Internal investigations have become firmly established in continental Europe, or at the very least in Germany. They are increasingly viewed as an important element of a company’s best possible defence. However, even within just one jurisdiction there are conflicting goals to consider. Legal requirements have to be balanced in many different ways. Experience shows that this is possible, as long as certain basic cornerstones are respected and, on a more detailed level, the developing best practice for internal investigations is adhered to. This challenge becomes much more complex in the case of cross-border investigations. The fundamental legal framework for internal investigations differs vastly between jurisdictions. Even so, with the help of foresight it is usually possible to balance the different requirements so that companies do not reach the point where there is a genuine conflict between the requirements of different jurisdictions and a decision needs to be taken.

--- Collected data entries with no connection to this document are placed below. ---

(* ===== verification/Scenarios.v ===== *)
(** * Concrete rollouts and environments

    Inputs on which the theorems are instantiated: a rollout with three steps,
    its ReplicaSets, and an environment that answers every call. *)
From S2P Require Import Prelude GoLib K8s ApiTypes AnalysisTypes Effects.

Definition no_status : RolloutStatus :=
  MkRolloutStatus 0 0 0 0 0 "" "" "" "" "" "" None "" "" [] [] [] None None 0 0.

Definition weight_step (name : string) (w : Z) : Step :=
  MkStep name (Some (MkSetWeightStep w [])) None None None None None.
Definition pause_step (name : string) (d : option Duration) : Step :=
  MkStep name None None (Some (MkPauseStep d)) None None None.
Definition promote_step (name : string) : Step := MkStep name None None None None None (Some MkPromoteStep).
Definition analysis_step (name : string) (policy : string) : Step :=
  MkStep name None None None
    (Some (MkAnalysisStep [MkTemplateRef "success-rate" ""] [] [] policy)) None None.

Definition sample_steps : list Step :=
  [weight_step "canary-20" 20; pause_step "soak" (Some (60 * Second)%Z); promote_step "promote"].

Definition sample_selector : LabelSelector := MkLabelSelector (Some {[ "app"%string := "web"%string ]}) None.

Definition sample_template : PodTemplateSpec :=
  MkPodTemplateSpec (empty_meta <| om_Labels := Some {[ "app"%string := "web"%string ]} |>) (PodSpecOf "image:v2").

Definition sample_routing : TrafficRoutingSpec := MkTrafficRoutingSpec "istio" "Enabled" [] None None None None None None.

Definition sample_spec (steps : list Step) : RolloutSpec :=
  MkRolloutSpec (Some 10%Z) (Some sample_selector) (Some sample_template) None
    [MkServiceRef "web-stable"] [] (MkProgressionSpec steps None None (Some 30%Z)) (Some sample_routing)
    "Enabled" "Off" "Preserve" [] [] None None (Some 600%Z) (Some 10%Z) 0 false false.

Definition sample (steps : list Step) : Rollout :=
  MkRollout (empty_meta <| om_Name := "web"%string |> <| om_Namespace := "prod"%string |> <| om_UID := "uid-web"%string |>
               <| om_Generation := 1%Z |>)
    (sample_spec steps) no_status.

Definition at_step (name : string) (ro : Rollout) : Rollout :=
  ro <| ro_Status ::= fun s => s <| status_CurrentStep := name |> |>.

Definition sample_service : Service := MkService (empty_meta <| om_Name := "web-stable"%string |>) None.

Definition not_found : error := StatusError ReasonNotFound "not found".

(** Every write succeeds, the router applies the weight, the clock shows [now],
    no AnalysisRun or ReplicaSet is found. *)
Definition answer (now : Time) (c : call) : ans c :=
  match c as c return ans c with
  | Now => now
  | GetRollout _ => Err not_found
  | GetAnalysisRun _ => Err not_found
  | CreateAnalysisRun run => Ok run
  | UpdateAnalysisRunStatus run => Ok run
  | GetAnalysisTemplate _ => Err not_found
  | GetClusterAnalysisTemplate _ => Err not_found
  | GetExperiment _ => Err not_found
  | GetReplicaSet _ => Err not_found
  | ListerGetReplicaSet _ _ => Err not_found
  | CreateReplicaSet rs => Ok rs
  | UpdateReplicaSet rs => Ok rs
  | ListRS _ _ => Ok []
  | GetService _ _ => Ok sample_service
  | GetDeployment _ _ | ListerGetDeployment _ _ => Err not_found
  | ListerListDeployments _ => Ok []
  | ListerListReplicaSets _ => Ok []
  | ListerListPods _ _ => Ok []
  | PatchReplicaSet _ _ _ => Ok tt
  | QueueGet => None
  | QueueNumRequeues _ => 0%Z
  | Eventf _ _ _ _ _ | QueueDone _ | QueueAdd _ | QueueAddRateLimited _ | QueueAddAfter _ _ | QueueForget _ => tt
  | RouterVerifyWeight _ _ => Ok true
  | GetVirtualService _ _ => Err not_found
  | QueryPrometheus _ => Ok ANil
  | HttpGet _ _ _ => Err (Errorf "connection refused" [])
  | UpdateRollout _ | UpdateRolloutStatus _
  | UpdateExperimentStatus _ | DeleteReplicaSet _ _ | UpdateService _ | UpdateDeployment _
  | UpdateDeploymentStatus _ | RouterSetWeight _ _ | PatchVirtualService _ _ _ => Ok tt
  end.

Definition calm (now : Time) : handler unit := fun c s => (answer now c, s).

(** The trace and the outcome of a program in the calm environment. *)
Definition trace_of {A} (now : Time) (p : prog A) : trace := fst (fst (run (calm now) p tt)).
Definition outcome_of {A} (now : Time) (p : prog A) : outcome A := snd (fst (run (calm now) p tt)).

Lemma calm_exec {A} now (p : prog A) : exec p (trace_of now p) (outcome_of now p).
Proof.
  unfold trace_of, outcome_of. destruct (run (calm now) p tt) as [[tr o] s] eqn:E. by apply run_exec in E.
Qed.

(** Its answers. *)
Lemma calm_answers {A} now (p : prog A) : Forall (fun e => projT2 e = answer now (projT1 e)) (trace_of now p).
Proof.
  unfold trace_of. induction p as [a| |c k IH]; cbn; [constructor..|].
  specialize (IH (answer now c)). destruct (run (calm now) (k (answer now c)) tt) as [[tr o] s]. by constructor.
Qed.

Definition with_analysis (runs : NamespacedName -> result AnalysisRun) (now : Time) : handler unit :=
  fun c s => (match c as c return ans c with GetAnalysisRun k => runs k | c => answer now c end, s).

(** ReplicaSets of the sample rollout. *)
Definition sample_rs (name image hash revision : string) (created : Time) (n : Z) : ReplicaSet :=
  MkReplicaSet
    (empty_meta <| om_Name := name |> <| om_Namespace := "prod"%string |> <| om_UID := name |>
       <| om_CreationTimestamp := created |>
       <| om_Labels := Some {[ "app"%string := "web"%string; "pod-template-hash"%string := hash ]} |>
       <| om_Annotations := Some {[ "deployment.kubernetes.io/revision"%string := revision ]} |>)
    (MkReplicaSetSpec (Some n) 0 (Some sample_selector)
       (MkPodTemplateSpec (empty_meta <| om_Labels :=
          Some {[ "app"%string := "web"%string; "pod-template-hash"%string := hash ]} |>) (PodSpecOf image)))
    empty_rs_status.
Definition canary_rs : ReplicaSet := sample_rs "web-2" "image:v2" "h2" "2" 20 0.
Definition stable_rs : ReplicaSet := sample_rs "web-1" "image:v1" "h1" "1" 10 10.

(** ** Reading a trace *)
Lemma trace_split (tr : trace) i e : tr !! i = Some e -> tr = take i tr ++ e :: drop (S i) tr.
Proof. intros Hi. symmetry. by apply take_drop_middle. Qed.

(** The object written by the call at index [i] (some object when the call is
    not such a write). *)
Definition status_at (tr : trace) (i : nat) : Rollout :=
  match call_of <$> tr !! i with Some (UpdateRolloutStatus w) => w | _ => sample [] end.
Definition rollout_at (tr : trace) (i : nat) : Rollout :=
  match call_of <$> tr !! i with Some (UpdateRollout w) => w | _ => sample [] end.
Definition replicaset_at (tr : trace) (i : nat) : ReplicaSet :=
  match call_of <$> tr !! i with Some (UpdateReplicaSet w) => w | _ => canary_rs end.

Definition trace_with {A} (h : handler unit) (p : prog A) : trace := fst (fst (run h p tt)).
Definition outcome_with {A} (h : handler unit) (p : prog A) : outcome A := snd (fst (run h p tt)).

Lemma with_exec {A} (h : handler unit) (p : prog A) : exec p (trace_with h p) (outcome_with h p).
Proof.
  unfold trace_with, outcome_with. destruct (run h p tt) as [[tr o] s] eqn:E. by apply run_exec in E.
Qed.

(** An environment in which every AnalysisRun has the given phase. *)
Definition verdict (phase : string) (now : Time) : handler unit :=
  with_analysis (fun k => Ok (MkAnalysisRun (empty_meta <| om_Name := nn_Name k |>)
    (MkAnalysisRunSpec [] [] [] false) (MkAnalysisRunStatus phase "" None None []))) now.

(** The sample rollout at its pause, started at time [t]. *)
Definition pausing (t : Time) : Rollout :=
  at_step "soak" (sample sample_steps) <| ro_Status ::= fun s =>
    s <| status_PauseConditions := [MkPauseCondition PauseReasonPausedStep t (Some (t + 60 * Second)%Z) EmptyString] |> |>.

(** The sample rollout at its promotion, its counters up to date. *)
Definition promoting : Rollout :=
  at_step "promote" (sample sample_steps) <| ro_Status ::= fun s =>
    s <| status_StepStartedAt := Some 0%Z |> <| status_DesiredReplicas := 10%Z |>
      <| status_ObservedGeneration := 1%Z |> <| status_CurrentWeight := 20%Z |> |>.

Definition soak : Step := pause_step "soak" (Some (60 * Second)%Z).

(** An environment whose API server stores the rollout [ro] and lists the given ReplicaSets. *)
Definition serving (ro : Rollout) (rsList : list ReplicaSet) (now : Time) : handler unit :=
  fun c s => (match c as c return ans c with
              | GetRollout _ => Ok ro
              | ListRS _ _ => Ok rsList
              | c => answer now c
              end, s).

Definition owned_by (ro : Rollout) (rs : ReplicaSet) : ReplicaSet :=
  rs <| rs_Meta ::= fun m => m <| om_OwnerReferences :=
    [MkOwnerReference "rollouts.io/v1alpha1" "Rollout" (ro_Name ro) (ro_UID ro) (Some true) (Some true)] |> |>.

Legal privilege and internal investigations in Germany

Internal investigations, along with the accompanying disclosure of the results of an investigation to regulatory or criminal enforcement authorities, have been firmly established in the US since the 1970s and are now part and parcel of the local legal culture. This has only recently been the case in Germany. For some time, internal fact-finding in cases of potential misconduct was a task for the internal audit department. Voluntary disclosure of potentially significant matters under criminal law and active support for public investigations were a rare exception. In the aftermath of corruption scandals among some of Germany’s largest corporates, the practice saw its first systematic developments.